Natural hair is what we do and the best way to retain and grow your mane is to choose protective styles that don't require daily manipulation. Kinky twists, braids, finger combs, cornrows and many more. The key is not to pull on the hair and most importantly don't leave your style in for too long.


Maintain every day - key to lasting success - Spritz with water+glyercin mix every 1-2 days.  Glycerin is critical.  It is a humectant, attracting moisture to the hair all day long. No regimen is complete without nightly protection in the form of a silk or satin hair cover or pillowcase!


Sticking to It

Now, all of this knowledge does you no good if you don’t make time to follow it! Each of us needs to determine a schedule that fits into our lifestyles, whether you're a student, corporate executive, busy mom or homemaker. Try scheduling hair tasks into a day planner, online/computer calendar, desk/wall calendar or whatever method best works for you. A sample regimen may look like this:


Sunday: Shampoo, condition, deep condition

Monday: Daily moisturizer

Tuesday: Daily moisturizer

Wednesday: Daily moisturizer

Thursday: Co-wash, moisturize

Friday: Moisturize

Saturday: Moisturize

Twice this month: Two-minute protein treatment

Create your own hair regimen. Your goal may be longer hair, stronger hair or simply healthy hair. Follow a routine with products that work with your texture and good hair days will result.

Step 7


Transitioning from relaxed to natural hair is a process where you grow out your processed hair in favor of your natural texture before cutting off the processed or damaged ends off (known as the big chop).

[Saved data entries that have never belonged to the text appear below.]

(* ===== verification/AvlSpec.v ===== *)
(** * What the AVL tree promises, and that avl.c keeps it

    [avl_list tr T l]: the tree object [tr] and its nodes are in memory, [l]
    is the list of the node addresses in order, and the tree is balanced.
    The theorems give every function of avl.c as an operation on [l]. *)

From S2P Require Import Prelude SepLogic Avl AvlTree AvlNode AvlHeap.
From stdpp Require Import sorting.
From iris.proofmode Require Import proofmode.

#[local] Open Scope Z_scope.

Definition avl_list (tr : Z) (T : avl_tree) (l : list Z) : hpropI cell :=
  ∃ t, ⌜inorder t = l /\ avl t /\ aligned (avl_offset T)⌝ ∧
    zip_at tr (with_num T (Z.of_nat (length l))) [] t.

(** A node the user holds, not in a tree. *)
Definition free_node (x : Z) : hpropI cell := ∃ n, x ↦ CNode n.

(** ** Nodes are distinct *)
Lemma tree_at_nodes t p i :
  tree_at t p i ⊢ ⌜Forall node_ptr (inorder t)⌝ ∧ [∗ list] x ∈ inorder t, free_node x.
Proof.
  revert p i. induction t as [|l IHl x b r IHr]; intros p i; cbn [tree_at inorder].
  { iIntros "H". iSplit; [by iPureIntro|done]. }
  rewrite IHl IHr. iIntros "(Hx & [%Hl Hl] & [%Hr Hr])".
  iDestruct (node_at_ptr with "Hx") as %Hv. iDestruct "Hx" as "[_ Hx]".
  iSplit.
  - iPureIntro. rewrite Forall_app Forall_cons. auto.
  - rewrite big_sepL_app big_sepL_cons. iFrame "Hl Hr". by iExists _.
Qed.

Lemma free_nodes_NoDup l : ([∗ list] x ∈ l, free_node x) ⊢ ⌜NoDup l⌝.
Proof.
  induction l as [|x l IH]; simpl.
  { iIntros "_". iPureIntro. constructor. }
  iIntros "[[%n Hx] Hl]". iAssert (⌜x ∉ l⌝)%I as %Hx.
  { iIntros (Hin). apply list_elem_of_lookup in Hin as [k Hk].
    iDestruct (big_sepL_lookup_acc with "Hl") as "[[%n' Hx'] _]"; [done|].
    iDestruct (points_to_ne with "[$Hx $Hx']") as %?. done. }
  rewrite IH. iDestruct "Hl" as %Hl. iPureIntro. by constructor.
Qed.

Lemma node_list_length l :
  NoDup l -> Forall node_ptr l -> Z.of_nat (length l) < 2 ^ 64.
Proof.
  intros Hnd Hp. assert (Hs : l ⊆+ seqZ 1 (2 ^ 64 - 1)).
  { apply NoDup_submseteq; [done|]. intros x Hx. apply elem_of_seqZ.
    rewrite Forall_forall in Hp. destruct (Hp x Hx) as [? _]. lia. }
  apply submseteq_length in Hs. rewrite length_seqZ in Hs. lia.
Qed.

Lemma tree_at_list t p i :
  tree_at t p i ⊢
  ⌜NoDup (inorder t) /\ Forall node_ptr (inorder t) /\
   Z.of_nat (length (inorder t)) < 2 ^ 64⌝.
Proof.
  rewrite tree_at_nodes. iIntros "[%Hp Hl]". rewrite free_nodes_NoDup.
  iDestruct "Hl" as %Hnd. iPureIntro. split_and!; [done..|].
  by apply node_list_length.
Qed.

Lemma with_num_root T n r : with_root (with_num T n) r = AvlTree r (avl_compar T) (avl_offset T) n (avl_size T).
Proof. done. Qed.

Section avl_spec.
Context (tr : Z) (T : avl_tree).

Abbreviation off := (avl_offset T).
Abbreviation N2D x := (AVL_NODE2DATA x off).

Lemma at_least_zip n c t :
  zip_at tr (with_num T n) c t ⊢ at_least (length c + length (inorder t)).
Proof.
  rewrite zip_at_plug /zip_at /= comm. apply at_least_frame.
  rewrite at_least_tree. apply at_least_mono, plug_length.
Qed.

(** The tree object, read from any context. *)
Lemma wp_load_zip T' c t (Q : avl_tree -> hpropI cell) :
  zip_at tr T' c t -∗
  (zip_at tr T' c t -∗ Q (with_root T' (root (plug c t)))) -∗
  wp (load_tree tr) Q.
Proof.
  rewrite /zip_at /ctx_at root_plug. iIntros "[[Ht Hc] Hn] HQ".
  iApply (wp_load_tree with "Ht"). iIntros "Ht". iApply "HQ". iFrame.
Qed.

(** *** [avl_insert] *)
Lemma fresh_node_pcb pcb p i :
  aligned p ->
  pcb_set_parent (pcb_set_balance (pcb_set_child pcb (Z.b2z i)) 0) p = pack p i 0.
Proof.
  intros Hp. destruct (pack_surj pcb) as (p0 & i0 & b0 & -> & Hp0 & Hb0).
  rewrite pcb_set_child_pack // pcb_set_balance_pack // ?pcb_set_parent_pack //.
Qed.

(** The fields of a new node *)
Lemma wp_init_node {A} x p i n (k : AM A) (Q : A -> hpropI cell) :
  node_ptr x -> aligned p ->
  x ↦ CNode n -∗ (node_at false x 0 0 p i 0 -∗ wp k Q) -∗
  wp (set_child x 0 0 ;; set_child x 1 0 ;; AVL_SETCHILD x (Z.b2z i) ;;
      AVL_SETBALANCE x 0 ;; AVL_SETPARENT x p ;; k) Q.
Proof.
  iIntros (Hx Hp) "Hx HQ".
  do 5 (iApply wp_bind; wstep wp_load_node on "Hx"; simpl;
        iApply (wp_store_node with "Hx"); iIntros "Hx").
  iApply "HQ". iSplit; [iPureIntro; split_and!; try done; lia|].
  by rewrite fresh_node_pcb.
Qed.

Lemma wp_set_num n n' c a (Q : unit -> hpropI cell) :
  ctx_at tr (with_num T n) c a -∗ (ctx_at tr (with_num T n') c a -∗ Q tt) -∗
  wp (set_avl_numnodes tr n') Q.
Proof.
  iIntros "[Ht Hc] HQ". wstep wp_load_tree on "Ht".
  iApply (wp_store_tree with "Ht"). iIntros "Ht". iApply "HQ". iFrame.
Qed.

Lemma ctx_at_aligned T' c a : ctx_at tr T' c a ⊢ ⌜aligned (cpar c 0)⌝.
Proof.
  destruct c as [|[d x b s] c]; [by iIntros "_"|]. rewrite ctx_at_cons.
  iIntros "(_ & Hx & _)". iDestruct (node_at_ptr with "Hx") as %[_ ?]. done.
Qed.

Lemma ctx_at_nonnull T' c a : ctx_at tr T' c a ⊢ ⌜tr <> 0⌝.
Proof.
  iIntros "[Ht _]". by iDestruct (points_to_nonnull with "Ht") as %?.
Qed.

(** The parent's slot is empty where a search ends. *)
Lemma wp_link_new c x Q T' :
  ctx_at tr T' c 0 -∗ (ctx_at tr T' c x -∗ Q tt) -∗
  wp (if negb (cpar c 0 =? 0) then
        c0 ← get_child (cpar c 0) (Z.b2z (cidx c false));
        massert (c0 =? 0) ;; set_child (cpar c 0) (Z.b2z (cidx c false)) x
      else
        t ← load_tree tr; massert (avl_root t =? 0) ;; set_avl_root tr x) Q.
Proof.
  iIntros "Hc HQ". pose proof (wp_link tr T' c 0 x Q) as Hl.
  destruct c as [|[d y b s] c].
  - iDestruct "Hc" as "[Ht Hc]". wstep wp_load_tree on "Ht".
    iApply wp_bind. iApply wp_massert; [done|]. iApply (Hl with "[$Ht $Hc] HQ").
  - simpl in *. iEval (rewrite ctx_at_cons) in "Hc". iDestruct "Hc" as "(Hc & Hy & Hs)".
    iDestruct (node_at_ptr with "Hy") as %Hv. rewrite node_ptr_nonnull //= in Hl |- *.
    wstep wp_get_child on "Hy". iApply wp_bind. iApply wp_massert; [done|].
    iApply (Hl with "[Hc Hy Hs] HQ"). rewrite ctx_at_cons. iFrame.
Qed.

Lemma wp_avl_insert n c x t' (Q : unit -> hpropI cell) :
  node_ptr x -> aligned off -> ins_up c (AvlTree.T E x 0 E) = Some t' ->
  zip_at tr (with_num T n) c E -∗ free_node x -∗
  (zip_at tr (with_num T (u64 (n + 1))) [] t' -∗ Q tt) -∗
  wp (avl_insert tr (N2D x) (AVL_MKINDEX (cpar c 0) (Z.b2z (cidx c false)))) Q.
Proof.
  iIntros (Hx Ho Hi) "Hz [%n0 Hx] HQ".
  iApply wp_bind. iApply (wp_mem_fuel with "Hz"); [apply at_least_zip|].
  iIntros (k Hk) "[Hc _]". iDestruct (ctx_at_aligned with "Hc") as %Hal.
  iDestruct (ctx_at_nonnull with "Hc") as %Htr.
  rewrite index_node // index_child //.
  iApply wp_bind. iApply wp_massert. { by apply negb_true_iff, Z.eqb_neq. }
  iApply wp_bind. iApply wp_massert.
  { apply Z.eqb_eq, node2data_aligned; [apply Hx|done]. }
  iDestruct "Hc" as "[Ht Hc]". wstep wp_load_tree on "Ht".
  cbn [with_root with_num avl_offset avl_numnodes_f].
  rewrite data2node_node2data; [|apply Hx].
  iCombine "Ht Hc" as "Hc". rewrite -/(ctx_at tr (with_num T n) c 0).
  iApply wp_bind. iApply (wp_set_num n (u64 (n + 1)) with "Hc"). iIntros "Hc".
  iApply (wp_init_node _ (cpar c 0) (cidx c false) with "Hx"); [done..|]. iIntros "Hx".
  iApply wp_bind. iApply (wp_link_new with "Hc"). iIntros "Hc".
  iApply (wp_insert_loop _ _ (S k) c with "[Hc Hx] HQ"); [|done|].
  { simpl in Hk. lia. }
  rewrite /zip_at /=. iFrame. by iSplitL.
Qed.

Lemma zip_at_length T' t :
  zip_at tr T' [] t ⊢ ⌜NoDup (inorder t) /\ Forall node_ptr (inorder t) /\
    Z.of_nat (length (inorder t)) < 2 ^ 64⌝.
Proof.
  iIntros "[_ Ht]". by iDestruct (tree_at_list with "Ht") as %?.
Qed.

Lemma ins_up_fresh c x :
  avl (plug c E) ->
  exists t', ins_up c (AvlTree.T E x 0 E) = Some t' /\ avl t' /\
    inorder t' = pre c ++ x :: post c.
Proof.
  rewrite avl_plug. intros [_ Hc].
  destruct (ins_up_correct c (AvlTree.T E x 0 E)) as (t' & Hi & Ha & Hin).
  - simpl. lia.
  - done.
  - by right.
  - exists t'. rewrite Hin inorder_plug. done.
Qed.

(** Inserting at an empty place [c] of the tree *)
Lemma wp_insert_at c x (Q : unit -> hpropI cell) :
  node_ptr x -> aligned off -> avl (plug c E) ->
  zip_at tr (with_num T (Z.of_nat (length (inorder (plug c E))))) c E -∗ free_node x -∗
  (avl_list tr T (pre c ++ x :: post c) -∗ Q tt) -∗
  wp (avl_insert tr (N2D x) (AVL_MKINDEX (cpar c 0) (Z.b2z (cidx c false)))) Q.
Proof.
  iIntros (Hx Ho Ha) "Hz Hx HQ".
  destruct (ins_up_fresh c x Ha) as (t' & Hi & Ha' & Hin).
  iApply (wp_avl_insert with "Hz Hx"); [done..|]. iIntros "Hz".
  iApply "HQ". iDestruct (zip_at_length with "Hz") as %(_ & _ & Hlen).
  iExists t'. iSplit; [done|]. rewrite Hin in Hlen.
  rewrite inorder_plug /= !length_app /=. rewrite length_app /= in Hlen.
  rewrite wrap_small; [|lia].
  by replace (Z.of_nat (length (pre c) + length (post c)) + 1)
    with (Z.of_nat (length (pre c) + S (length (post c)))) by lia.
Qed.

(** *** Walking *)
Definition data_or_null (o : option Z) : Z := from_option (fun x => N2D x) 0 o.

Lemma endmost_app d (l l' k : list Z) :
  k <> [] -> endmost d (if d then l ++ k else k ++ l') = endmost d k.
Proof.
  intros Hk. destruct d; simpl.
  - rewrite last_app. destruct (last k) eqn:E; [done|]. by apply last_None in E.
  - by destruct k.
Qed.

Lemma endmost_elem d (l : list Z) x : endmost d l = Some x -> x ∈ l.
Proof.
  destruct d; simpl; intros H; [by apply last_Some_elem_of|].
  destruct l; simplify_eq/=. set_solver.
Qed.

Lemma wp_load_zip' n c t (Q : avl_tree -> hpropI cell) :
  zip_at tr (with_num T n) c t -∗
  (zip_at tr (with_num T n) c t -∗
     Q (AvlTree (root (plug c t)) (avl_compar T) off n (avl_size T))) -∗
  wp (load_tree tr) Q.
Proof. apply wp_load_zip. Qed.

(** The neighbour of [x] on side [d]. *)
Definition neighbour (d : bool) (l1 l2 : list Z) : option Z :=
  if d then head l2 else last l1.

Lemma neighbour_side d l x b r c :
  exists a o, AvlTree.T l x b r = mk d a x b o /\
    neighbour d (pre c ++ inorder l) (inorder r ++ post c) =
      endmost (negb d) (if negb d then pre c ++ inorder a else inorder a ++ post c).
Proof. exists (if d then r else l), (if d then l else r). by destruct d. Qed.

(** A pointer read from the tree is [NULL] or a node. *)
Lemma data_or_null_climb c t d :
  Forall node_ptr (inorder (plug c t)) ->
  (if climb d c =? 0 then 0 else N2D (climb d c)) =
    data_or_null (endmost d (if d then pre c else post c)).
Proof.
  rewrite climb_spec inorder_plug !Forall_app !Forall_forall. intros (Hpre & _ & Hpost).
  destruct (endmost d _) as [y|] eqn:E; [|done]. simpl.
  apply endmost_elem in E. rewrite node_ptr_nonnull //. destruct d; auto.
Qed.

Lemma wp_walk_zip n d l x b r c (Q : Z -> hpropI cell) :
  zip_at tr (with_num T n) c (AvlTree.T l x b r) -∗
  (zip_at tr (with_num T n) c (AvlTree.T l x b r) -∗
     Q (data_or_null (neighbour d (pre c ++ inorder l) (inorder r ++ post c)))) -∗
  wp (avl_walk tr (N2D x) (Z.b2z d)) Q.
Proof.
  iIntros "Hz HQ". iDestruct (root_mk_ptr _ _ false with "Hz") as %Hp.
  iApply wp_bind. iApply (wp_mem_fuel with "Hz"); [apply at_least_zip|].
  iIntros (k Hk) "Hz". iApply wp_bind. iApply (wp_load_zip' with "Hz"). iIntros "Hz".
  cbn [avl_offset]. rewrite data2node_node2data; [|apply Hp].
  rewrite (node_ptr_nonnull x) // b2z_negb.
  destruct (neighbour_side d l x b r c) as (a & o & Ea & ->).
  rewrite Ea inorder_mk in Hk. rewrite Ea.
  iDestruct (zip_at_length with "[Hz]") as %(_ & Hptr & _).
  { rewrite zip_at_plug. iExact "Hz". }
  iEval (rewrite zip_at_mk) in "Hz". iDestruct (zip_at_opt with "Hz") as %Ha.
  iEval (rewrite zip_at_frame) in "Hz". iDestruct "Hz" as "(Hc & Hx & Ht & Hs)".
  wstep wp_get_child on "Hx". iCombine "Hc Hx Ht Hs" as "Hz". rewrite -zip_at_frame.
  destruct Ha as [[-> ->]|[Hap HE]].
  - assert (Hw := wp_walk_up tr (with_num T n) k (negb d) (mk d E x b o) c).
    rewrite root_mk in Hw. iApply wp_bind. rewrite -zip_at_mk.
    iApply (Hw with "Hz"); first by destruct d.
    { destruct d; rewrite length_app /= in Hk; lia. }
    iIntros "Hz". simpl. rewrite app_nil_r -(data_or_null_climb c (mk d E x b o)) //.
    destruct (climb (negb d) c =? 0); iApply wp_ret; by iApply "HQ".
  - rewrite node_ptr_nonnull //=.
    assert (Hw := wp_walk_down tr (with_num T n) k (negb d) a (Fr d x b o :: c)).
    destruct (extr_spec (negb d) a (Fr d x b o :: c) HE) as (c2 & y & b' & o' & Ex & Epl & Hend & _).
    rewrite Ex root_mk in Hw. iApply wp_bind.
    iApply (Hw with "Hz"); first done.
    { destruct d; rewrite length_app /= in Hk; lia. }
    iIntros "Hz". iApply wp_ret.
    rewrite endmost_app; [|by intros E; rewrite E in Hend; destruct d].
    rewrite Hend. iApply "HQ".
    by rewrite zip_at_plug plug_app Epl plug_cons -zip_at_plug.
Qed.

(** [avl_walk] returns the next datum on side [d], or [NULL] at the end. *)
Lemma wp_avl_walk d l1 x l2 (Q : Z -> hpropI cell) :
  avl_list tr T (l1 ++ x :: l2) -∗
  (avl_list tr T (l1 ++ x :: l2) -∗ Q (data_or_null (neighbour d l1 l2))) -∗
  wp (avl_walk tr (N2D x) (Z.b2z d)) Q.
Proof.
  iIntros "(%t & (%Hl & %Ht & %Ho) & Hz) HQ".
  destruct (focus t [] l1 x l2 Hl) as (c & l & b & r & Hp & H1 & H2).
  simpl in *. rewrite app_nil_r in H2. subst l1 l2.
  iEval (rewrite -Hp -zip_at_plug) in "Hz".
  iApply (wp_walk_zip with "Hz"). iIntros "Hz". iApply "HQ".
  iExists t. iSplit; [done|]. by rewrite zip_at_plug Hp.
Qed.
End avl_spec.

As your transition phase progresses, the different texture in your roots and relaxed hair will likely stand out like a sore thumb. Turn the attention away from your hairline by dazzling it up with a thick headband or headwrap that will conceal the new growth.


With bobby pins, you can create updos to tuck away your straight hair and let everyone focus on your natural texture. If there's ever a visible relaxed piece of hair, pin it up and out of sight.